-- Supplied material follows --
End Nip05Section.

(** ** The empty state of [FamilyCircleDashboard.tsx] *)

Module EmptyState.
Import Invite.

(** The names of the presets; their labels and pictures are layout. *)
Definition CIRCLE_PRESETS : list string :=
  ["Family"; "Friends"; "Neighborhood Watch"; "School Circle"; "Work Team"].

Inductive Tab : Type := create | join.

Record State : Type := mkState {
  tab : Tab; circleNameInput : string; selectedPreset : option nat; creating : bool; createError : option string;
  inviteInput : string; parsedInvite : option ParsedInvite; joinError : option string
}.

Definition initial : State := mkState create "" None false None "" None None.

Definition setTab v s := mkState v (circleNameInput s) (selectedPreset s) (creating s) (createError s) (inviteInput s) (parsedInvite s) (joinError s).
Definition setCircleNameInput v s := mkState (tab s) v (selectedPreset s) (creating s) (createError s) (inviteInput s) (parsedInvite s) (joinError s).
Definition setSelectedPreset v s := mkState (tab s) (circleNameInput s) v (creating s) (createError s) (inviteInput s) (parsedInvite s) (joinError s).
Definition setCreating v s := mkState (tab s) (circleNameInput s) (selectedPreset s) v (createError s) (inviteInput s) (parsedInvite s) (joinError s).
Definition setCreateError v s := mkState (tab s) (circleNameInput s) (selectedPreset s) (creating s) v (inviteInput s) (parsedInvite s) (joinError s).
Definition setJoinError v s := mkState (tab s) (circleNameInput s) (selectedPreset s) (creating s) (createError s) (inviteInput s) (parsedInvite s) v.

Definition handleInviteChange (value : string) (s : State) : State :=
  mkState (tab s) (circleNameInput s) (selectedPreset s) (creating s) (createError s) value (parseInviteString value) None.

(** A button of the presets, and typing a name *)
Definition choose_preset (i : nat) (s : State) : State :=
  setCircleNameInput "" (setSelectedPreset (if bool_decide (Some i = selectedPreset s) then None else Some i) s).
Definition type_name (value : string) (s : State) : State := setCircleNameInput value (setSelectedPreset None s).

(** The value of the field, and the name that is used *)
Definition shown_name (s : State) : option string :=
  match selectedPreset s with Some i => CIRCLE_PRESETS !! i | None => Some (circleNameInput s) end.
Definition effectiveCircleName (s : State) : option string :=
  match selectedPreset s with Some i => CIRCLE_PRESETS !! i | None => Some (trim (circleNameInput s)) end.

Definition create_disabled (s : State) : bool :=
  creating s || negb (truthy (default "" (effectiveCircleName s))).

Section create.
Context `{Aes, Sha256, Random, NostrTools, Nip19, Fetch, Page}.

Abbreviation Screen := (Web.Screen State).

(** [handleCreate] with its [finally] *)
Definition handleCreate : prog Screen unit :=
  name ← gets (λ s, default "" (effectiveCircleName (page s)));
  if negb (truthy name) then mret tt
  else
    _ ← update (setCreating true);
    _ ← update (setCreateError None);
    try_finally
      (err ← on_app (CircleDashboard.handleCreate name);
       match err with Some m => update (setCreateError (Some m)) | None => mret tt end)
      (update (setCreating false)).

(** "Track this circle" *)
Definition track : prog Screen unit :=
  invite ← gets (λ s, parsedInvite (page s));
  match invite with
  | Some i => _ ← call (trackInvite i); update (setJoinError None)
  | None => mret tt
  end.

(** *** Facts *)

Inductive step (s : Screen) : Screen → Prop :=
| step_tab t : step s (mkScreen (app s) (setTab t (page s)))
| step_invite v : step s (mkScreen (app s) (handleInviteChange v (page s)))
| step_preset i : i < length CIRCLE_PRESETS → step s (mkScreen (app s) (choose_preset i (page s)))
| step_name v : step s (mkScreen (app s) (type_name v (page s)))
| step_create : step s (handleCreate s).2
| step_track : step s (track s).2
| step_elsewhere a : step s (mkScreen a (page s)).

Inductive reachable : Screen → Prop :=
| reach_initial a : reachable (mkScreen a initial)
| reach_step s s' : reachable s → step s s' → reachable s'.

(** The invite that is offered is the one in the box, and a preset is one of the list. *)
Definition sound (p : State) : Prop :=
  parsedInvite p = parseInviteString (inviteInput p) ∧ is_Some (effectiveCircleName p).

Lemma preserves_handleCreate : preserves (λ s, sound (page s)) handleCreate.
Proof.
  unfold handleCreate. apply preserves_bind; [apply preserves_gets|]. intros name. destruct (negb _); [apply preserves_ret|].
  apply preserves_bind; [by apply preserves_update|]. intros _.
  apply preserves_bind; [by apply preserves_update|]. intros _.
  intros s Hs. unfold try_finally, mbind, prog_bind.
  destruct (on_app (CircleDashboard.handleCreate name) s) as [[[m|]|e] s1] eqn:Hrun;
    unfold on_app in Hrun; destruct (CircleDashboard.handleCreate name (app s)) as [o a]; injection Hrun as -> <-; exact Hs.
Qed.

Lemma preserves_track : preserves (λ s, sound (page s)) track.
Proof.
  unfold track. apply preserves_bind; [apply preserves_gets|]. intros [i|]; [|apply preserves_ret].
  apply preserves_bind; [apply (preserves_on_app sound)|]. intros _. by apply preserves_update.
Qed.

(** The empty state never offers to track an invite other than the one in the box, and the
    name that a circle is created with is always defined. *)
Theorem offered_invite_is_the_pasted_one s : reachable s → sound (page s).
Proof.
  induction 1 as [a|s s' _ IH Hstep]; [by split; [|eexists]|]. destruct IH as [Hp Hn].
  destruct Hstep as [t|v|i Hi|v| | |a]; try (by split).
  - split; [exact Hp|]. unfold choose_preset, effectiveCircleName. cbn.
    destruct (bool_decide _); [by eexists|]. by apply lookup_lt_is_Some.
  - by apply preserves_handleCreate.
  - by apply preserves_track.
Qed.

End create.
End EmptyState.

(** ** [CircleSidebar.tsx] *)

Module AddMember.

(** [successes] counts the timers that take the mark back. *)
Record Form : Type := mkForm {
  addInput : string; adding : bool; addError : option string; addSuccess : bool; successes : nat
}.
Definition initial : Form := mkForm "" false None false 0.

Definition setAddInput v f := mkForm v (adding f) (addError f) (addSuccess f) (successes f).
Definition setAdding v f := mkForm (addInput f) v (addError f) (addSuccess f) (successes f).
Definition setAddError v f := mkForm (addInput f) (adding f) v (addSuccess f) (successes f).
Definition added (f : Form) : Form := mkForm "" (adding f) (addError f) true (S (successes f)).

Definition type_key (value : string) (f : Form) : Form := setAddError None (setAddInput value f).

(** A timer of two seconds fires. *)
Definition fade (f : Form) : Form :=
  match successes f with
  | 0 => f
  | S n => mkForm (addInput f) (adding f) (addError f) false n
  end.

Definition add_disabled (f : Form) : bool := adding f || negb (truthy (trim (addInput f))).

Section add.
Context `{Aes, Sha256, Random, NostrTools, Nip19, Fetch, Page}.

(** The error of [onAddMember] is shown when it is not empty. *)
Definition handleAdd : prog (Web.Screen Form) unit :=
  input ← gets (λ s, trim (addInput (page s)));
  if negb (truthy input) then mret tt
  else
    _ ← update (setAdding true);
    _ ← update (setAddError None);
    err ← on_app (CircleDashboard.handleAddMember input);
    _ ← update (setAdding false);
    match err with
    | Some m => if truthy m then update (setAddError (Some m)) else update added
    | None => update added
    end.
-- Supplied material concluded --
-- Supplied material follows --
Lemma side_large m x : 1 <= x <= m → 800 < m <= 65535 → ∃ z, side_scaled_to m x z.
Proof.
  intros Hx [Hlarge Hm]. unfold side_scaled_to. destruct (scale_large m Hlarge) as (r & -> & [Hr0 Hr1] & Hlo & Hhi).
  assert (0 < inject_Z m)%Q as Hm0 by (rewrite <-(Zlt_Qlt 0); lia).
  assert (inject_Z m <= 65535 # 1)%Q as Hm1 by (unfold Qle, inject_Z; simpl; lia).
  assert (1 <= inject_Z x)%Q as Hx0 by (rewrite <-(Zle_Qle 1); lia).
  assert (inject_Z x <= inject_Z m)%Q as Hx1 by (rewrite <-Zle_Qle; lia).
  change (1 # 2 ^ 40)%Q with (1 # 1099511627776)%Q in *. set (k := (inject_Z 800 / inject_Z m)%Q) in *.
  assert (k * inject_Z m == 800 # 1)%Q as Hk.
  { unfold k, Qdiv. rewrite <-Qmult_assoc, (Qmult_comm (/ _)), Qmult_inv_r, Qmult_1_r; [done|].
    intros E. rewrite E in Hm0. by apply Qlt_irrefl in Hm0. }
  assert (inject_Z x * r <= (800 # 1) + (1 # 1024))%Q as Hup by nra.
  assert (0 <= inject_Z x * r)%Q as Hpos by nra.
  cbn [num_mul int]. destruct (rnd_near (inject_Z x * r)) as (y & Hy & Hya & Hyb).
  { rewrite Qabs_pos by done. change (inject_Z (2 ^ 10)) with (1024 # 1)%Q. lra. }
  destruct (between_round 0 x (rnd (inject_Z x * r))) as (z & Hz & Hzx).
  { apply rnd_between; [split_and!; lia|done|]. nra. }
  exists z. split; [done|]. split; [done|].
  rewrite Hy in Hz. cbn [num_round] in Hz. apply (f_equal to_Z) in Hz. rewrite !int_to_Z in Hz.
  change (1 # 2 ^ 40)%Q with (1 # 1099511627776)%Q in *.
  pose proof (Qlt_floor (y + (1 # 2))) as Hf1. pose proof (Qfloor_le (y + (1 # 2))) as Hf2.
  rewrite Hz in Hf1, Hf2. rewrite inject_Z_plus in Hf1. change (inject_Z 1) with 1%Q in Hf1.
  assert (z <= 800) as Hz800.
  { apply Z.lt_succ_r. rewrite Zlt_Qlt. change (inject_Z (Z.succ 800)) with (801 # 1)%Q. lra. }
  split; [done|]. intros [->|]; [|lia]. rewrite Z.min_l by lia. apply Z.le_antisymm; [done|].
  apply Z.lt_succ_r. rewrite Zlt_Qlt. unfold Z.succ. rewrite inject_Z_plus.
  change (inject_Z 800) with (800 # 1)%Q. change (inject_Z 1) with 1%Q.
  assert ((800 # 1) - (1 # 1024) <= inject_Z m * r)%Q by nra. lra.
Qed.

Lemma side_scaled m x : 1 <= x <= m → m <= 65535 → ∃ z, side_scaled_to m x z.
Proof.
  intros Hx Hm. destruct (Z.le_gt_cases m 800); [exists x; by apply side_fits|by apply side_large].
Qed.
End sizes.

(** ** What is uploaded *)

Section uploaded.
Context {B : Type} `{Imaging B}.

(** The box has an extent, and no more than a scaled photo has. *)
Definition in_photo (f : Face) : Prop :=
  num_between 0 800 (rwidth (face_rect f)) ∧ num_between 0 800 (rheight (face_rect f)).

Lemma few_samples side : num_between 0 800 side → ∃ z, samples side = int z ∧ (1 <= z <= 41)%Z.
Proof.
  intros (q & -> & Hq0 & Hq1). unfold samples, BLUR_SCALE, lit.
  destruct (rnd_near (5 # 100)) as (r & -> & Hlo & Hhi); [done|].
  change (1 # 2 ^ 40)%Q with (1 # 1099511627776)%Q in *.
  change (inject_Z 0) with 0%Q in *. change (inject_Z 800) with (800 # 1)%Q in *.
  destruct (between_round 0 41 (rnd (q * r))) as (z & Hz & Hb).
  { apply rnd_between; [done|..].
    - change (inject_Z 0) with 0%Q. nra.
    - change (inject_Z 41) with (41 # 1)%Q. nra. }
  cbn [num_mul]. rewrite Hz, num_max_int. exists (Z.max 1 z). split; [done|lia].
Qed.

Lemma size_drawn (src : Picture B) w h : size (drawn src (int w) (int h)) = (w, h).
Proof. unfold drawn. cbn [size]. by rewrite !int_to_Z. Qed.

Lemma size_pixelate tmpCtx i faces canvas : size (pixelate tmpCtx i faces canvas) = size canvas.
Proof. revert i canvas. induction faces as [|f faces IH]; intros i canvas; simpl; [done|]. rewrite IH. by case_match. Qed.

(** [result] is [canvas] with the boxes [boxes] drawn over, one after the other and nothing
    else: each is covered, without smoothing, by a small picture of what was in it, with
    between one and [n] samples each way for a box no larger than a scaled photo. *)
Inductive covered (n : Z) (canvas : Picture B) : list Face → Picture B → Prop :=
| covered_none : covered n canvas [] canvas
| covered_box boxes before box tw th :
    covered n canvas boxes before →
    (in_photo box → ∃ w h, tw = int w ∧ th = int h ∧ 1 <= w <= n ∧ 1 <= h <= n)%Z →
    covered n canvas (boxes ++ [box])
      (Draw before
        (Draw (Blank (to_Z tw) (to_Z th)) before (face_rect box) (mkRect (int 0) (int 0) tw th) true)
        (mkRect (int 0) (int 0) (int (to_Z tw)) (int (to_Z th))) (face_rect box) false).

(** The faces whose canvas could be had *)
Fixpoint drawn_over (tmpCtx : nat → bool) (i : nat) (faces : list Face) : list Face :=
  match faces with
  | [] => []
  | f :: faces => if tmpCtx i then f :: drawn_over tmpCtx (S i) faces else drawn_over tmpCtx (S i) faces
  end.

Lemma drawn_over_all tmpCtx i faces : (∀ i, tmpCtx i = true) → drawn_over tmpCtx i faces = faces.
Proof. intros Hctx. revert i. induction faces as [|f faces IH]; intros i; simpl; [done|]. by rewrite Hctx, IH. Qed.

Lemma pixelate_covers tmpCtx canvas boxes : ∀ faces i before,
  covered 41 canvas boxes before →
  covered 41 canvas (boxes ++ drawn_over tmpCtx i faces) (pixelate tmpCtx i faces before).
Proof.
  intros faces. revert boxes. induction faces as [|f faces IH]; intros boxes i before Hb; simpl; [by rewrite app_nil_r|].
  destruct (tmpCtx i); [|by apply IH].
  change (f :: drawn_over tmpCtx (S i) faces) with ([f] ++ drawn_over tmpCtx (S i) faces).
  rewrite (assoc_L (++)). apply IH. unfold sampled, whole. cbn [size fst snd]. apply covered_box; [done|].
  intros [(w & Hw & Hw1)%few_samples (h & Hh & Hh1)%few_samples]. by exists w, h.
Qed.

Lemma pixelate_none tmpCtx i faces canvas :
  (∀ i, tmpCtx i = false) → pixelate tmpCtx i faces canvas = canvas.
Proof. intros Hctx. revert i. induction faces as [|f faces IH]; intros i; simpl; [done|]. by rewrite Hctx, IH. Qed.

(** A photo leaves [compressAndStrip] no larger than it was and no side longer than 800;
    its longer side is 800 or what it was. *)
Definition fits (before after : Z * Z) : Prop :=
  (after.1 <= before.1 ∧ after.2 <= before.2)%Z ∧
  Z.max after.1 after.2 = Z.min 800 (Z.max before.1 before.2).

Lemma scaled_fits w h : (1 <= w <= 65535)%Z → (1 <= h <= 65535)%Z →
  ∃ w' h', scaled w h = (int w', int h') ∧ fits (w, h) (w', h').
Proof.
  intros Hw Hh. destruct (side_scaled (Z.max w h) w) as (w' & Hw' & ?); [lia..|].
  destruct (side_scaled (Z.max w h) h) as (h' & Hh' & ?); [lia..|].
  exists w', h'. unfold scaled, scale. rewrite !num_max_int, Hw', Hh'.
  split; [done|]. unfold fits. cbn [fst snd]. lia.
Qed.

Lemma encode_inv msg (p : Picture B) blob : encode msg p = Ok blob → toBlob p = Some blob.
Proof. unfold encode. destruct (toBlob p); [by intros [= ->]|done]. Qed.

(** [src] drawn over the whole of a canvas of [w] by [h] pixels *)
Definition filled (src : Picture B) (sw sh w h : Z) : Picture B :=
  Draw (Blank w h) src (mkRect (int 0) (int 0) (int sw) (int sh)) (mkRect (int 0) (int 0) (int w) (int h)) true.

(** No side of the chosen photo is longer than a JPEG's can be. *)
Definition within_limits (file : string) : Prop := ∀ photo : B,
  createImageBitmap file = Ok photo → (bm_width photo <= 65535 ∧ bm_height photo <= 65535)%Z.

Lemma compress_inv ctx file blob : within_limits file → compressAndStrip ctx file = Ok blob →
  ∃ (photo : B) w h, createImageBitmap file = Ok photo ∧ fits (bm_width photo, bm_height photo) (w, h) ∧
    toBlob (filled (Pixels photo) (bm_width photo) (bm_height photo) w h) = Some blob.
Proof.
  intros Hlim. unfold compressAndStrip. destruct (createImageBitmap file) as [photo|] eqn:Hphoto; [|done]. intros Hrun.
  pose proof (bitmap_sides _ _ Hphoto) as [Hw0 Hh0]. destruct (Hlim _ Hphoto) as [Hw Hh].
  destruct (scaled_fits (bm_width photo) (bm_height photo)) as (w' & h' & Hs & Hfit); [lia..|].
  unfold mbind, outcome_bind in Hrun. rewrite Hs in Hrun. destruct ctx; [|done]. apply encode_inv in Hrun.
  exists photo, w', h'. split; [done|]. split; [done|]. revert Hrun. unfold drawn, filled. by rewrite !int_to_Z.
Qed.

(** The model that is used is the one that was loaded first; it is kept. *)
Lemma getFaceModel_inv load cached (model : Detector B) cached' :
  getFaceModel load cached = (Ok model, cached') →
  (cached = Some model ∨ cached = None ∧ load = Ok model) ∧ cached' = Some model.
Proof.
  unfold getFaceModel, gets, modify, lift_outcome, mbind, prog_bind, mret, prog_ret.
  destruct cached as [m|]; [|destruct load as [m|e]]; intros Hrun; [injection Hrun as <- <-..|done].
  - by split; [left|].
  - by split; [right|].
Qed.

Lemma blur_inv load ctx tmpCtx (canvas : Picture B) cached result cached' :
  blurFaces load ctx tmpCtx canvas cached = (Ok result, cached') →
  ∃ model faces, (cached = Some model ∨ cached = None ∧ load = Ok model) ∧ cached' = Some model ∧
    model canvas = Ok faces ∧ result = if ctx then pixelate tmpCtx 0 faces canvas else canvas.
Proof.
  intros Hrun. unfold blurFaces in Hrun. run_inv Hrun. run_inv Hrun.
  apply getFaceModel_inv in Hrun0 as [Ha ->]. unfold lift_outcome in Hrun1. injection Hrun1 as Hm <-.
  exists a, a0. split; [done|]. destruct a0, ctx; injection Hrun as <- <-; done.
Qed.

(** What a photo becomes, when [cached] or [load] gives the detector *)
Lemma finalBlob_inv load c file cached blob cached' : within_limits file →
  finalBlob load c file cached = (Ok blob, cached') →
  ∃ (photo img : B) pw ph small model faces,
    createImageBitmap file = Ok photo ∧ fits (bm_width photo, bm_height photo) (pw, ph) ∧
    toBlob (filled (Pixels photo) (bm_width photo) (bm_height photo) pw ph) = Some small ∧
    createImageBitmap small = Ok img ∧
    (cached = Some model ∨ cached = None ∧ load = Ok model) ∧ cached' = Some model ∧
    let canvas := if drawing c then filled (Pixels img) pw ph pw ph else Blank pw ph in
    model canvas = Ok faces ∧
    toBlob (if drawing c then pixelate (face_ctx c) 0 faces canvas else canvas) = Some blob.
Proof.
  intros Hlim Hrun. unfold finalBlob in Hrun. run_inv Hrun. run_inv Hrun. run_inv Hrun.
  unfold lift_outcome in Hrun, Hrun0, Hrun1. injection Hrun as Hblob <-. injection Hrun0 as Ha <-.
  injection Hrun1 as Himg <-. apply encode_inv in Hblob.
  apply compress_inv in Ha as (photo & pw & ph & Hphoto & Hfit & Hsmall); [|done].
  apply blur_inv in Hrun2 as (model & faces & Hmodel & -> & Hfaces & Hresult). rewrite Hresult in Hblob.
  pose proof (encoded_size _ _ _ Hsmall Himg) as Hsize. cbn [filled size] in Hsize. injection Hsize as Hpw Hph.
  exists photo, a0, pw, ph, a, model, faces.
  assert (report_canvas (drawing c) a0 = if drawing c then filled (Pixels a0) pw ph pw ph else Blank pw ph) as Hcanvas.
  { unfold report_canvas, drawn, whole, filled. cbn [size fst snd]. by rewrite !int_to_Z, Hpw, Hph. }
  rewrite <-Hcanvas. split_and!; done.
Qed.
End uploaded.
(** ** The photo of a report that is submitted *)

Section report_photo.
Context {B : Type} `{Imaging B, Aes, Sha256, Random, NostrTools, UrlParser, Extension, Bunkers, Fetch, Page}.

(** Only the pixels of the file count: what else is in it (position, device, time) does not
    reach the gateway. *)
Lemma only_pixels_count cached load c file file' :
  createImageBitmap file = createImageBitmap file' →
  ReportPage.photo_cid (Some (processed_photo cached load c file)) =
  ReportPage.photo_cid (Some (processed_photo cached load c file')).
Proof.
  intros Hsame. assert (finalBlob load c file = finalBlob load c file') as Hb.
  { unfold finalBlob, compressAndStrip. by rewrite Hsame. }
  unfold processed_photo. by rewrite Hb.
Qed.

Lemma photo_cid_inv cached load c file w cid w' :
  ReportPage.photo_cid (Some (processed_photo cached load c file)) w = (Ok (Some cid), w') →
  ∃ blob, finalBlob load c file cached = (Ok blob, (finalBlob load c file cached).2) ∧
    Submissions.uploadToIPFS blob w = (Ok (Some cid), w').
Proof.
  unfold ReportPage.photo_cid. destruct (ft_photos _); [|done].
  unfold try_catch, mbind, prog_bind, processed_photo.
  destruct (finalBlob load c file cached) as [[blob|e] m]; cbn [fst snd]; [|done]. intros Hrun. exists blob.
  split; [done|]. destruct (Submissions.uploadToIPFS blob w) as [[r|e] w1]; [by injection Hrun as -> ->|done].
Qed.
-- Supplied material concluded --
What you have to do:
Start with the line above that contains "destruct cached as" and end with the line that contains "apply compress_inv in". Write out those lines exactly, and only those.

Response:
  destruct cached as [m|]; [|destruct load as [m|e]]; intros Hrun; [injection Hrun as <- <-..|done].
  - by split; [left|].
  - by split; [right|].
Qed.

Lemma blur_inv load ctx tmpCtx (canvas : Picture B) cached result cached' :
  blurFaces load ctx tmpCtx canvas cached = (Ok result, cached') →
  ∃ model faces, (cached = Some model ∨ cached = None ∧ load = Ok model) ∧ cached' = Some model ∧
    model canvas = Ok faces ∧ result = if ctx then pixelate tmpCtx 0 faces canvas else canvas.
Proof.
  intros Hrun. unfold blurFaces in Hrun. run_inv Hrun. run_inv Hrun.
  apply getFaceModel_inv in Hrun0 as [Ha ->]. unfold lift_outcome in Hrun1. injection Hrun1 as Hm <-.
  exists a, a0. split; [done|]. destruct a0, ctx; injection Hrun as <- <-; done.
Qed.

(** What a photo becomes, when [cached] or [load] gives the detector *)
Lemma finalBlob_inv load c file cached blob cached' : within_limits file →
  finalBlob load c file cached = (Ok blob, cached') →
  ∃ (photo img : B) pw ph small model faces,
    createImageBitmap file = Ok photo ∧ fits (bm_width photo, bm_height photo) (pw, ph) ∧
    toBlob (filled (Pixels photo) (bm_width photo) (bm_height photo) pw ph) = Some small ∧
    createImageBitmap small = Ok img ∧
    (cached = Some model ∨ cached = None ∧ load = Ok model) ∧ cached' = Some model ∧
    let canvas := if drawing c then filled (Pixels img) pw ph pw ph else Blank pw ph in
    model canvas = Ok faces ∧
    toBlob (if drawing c then pixelate (face_ctx c) 0 faces canvas else canvas) = Some blob.
Proof.
  intros Hlim Hrun. unfold finalBlob in Hrun. run_inv Hrun. run_inv Hrun. run_inv Hrun.
  unfold lift_outcome in Hrun, Hrun0, Hrun1. injection Hrun as Hblob <-. injection Hrun0 as Ha <-.
  injection Hrun1 as Himg <-. apply encode_inv in Hblob.
  apply compress_inv in Ha as (photo & pw & ph & Hphoto & Hfit & Hsmall); [|done].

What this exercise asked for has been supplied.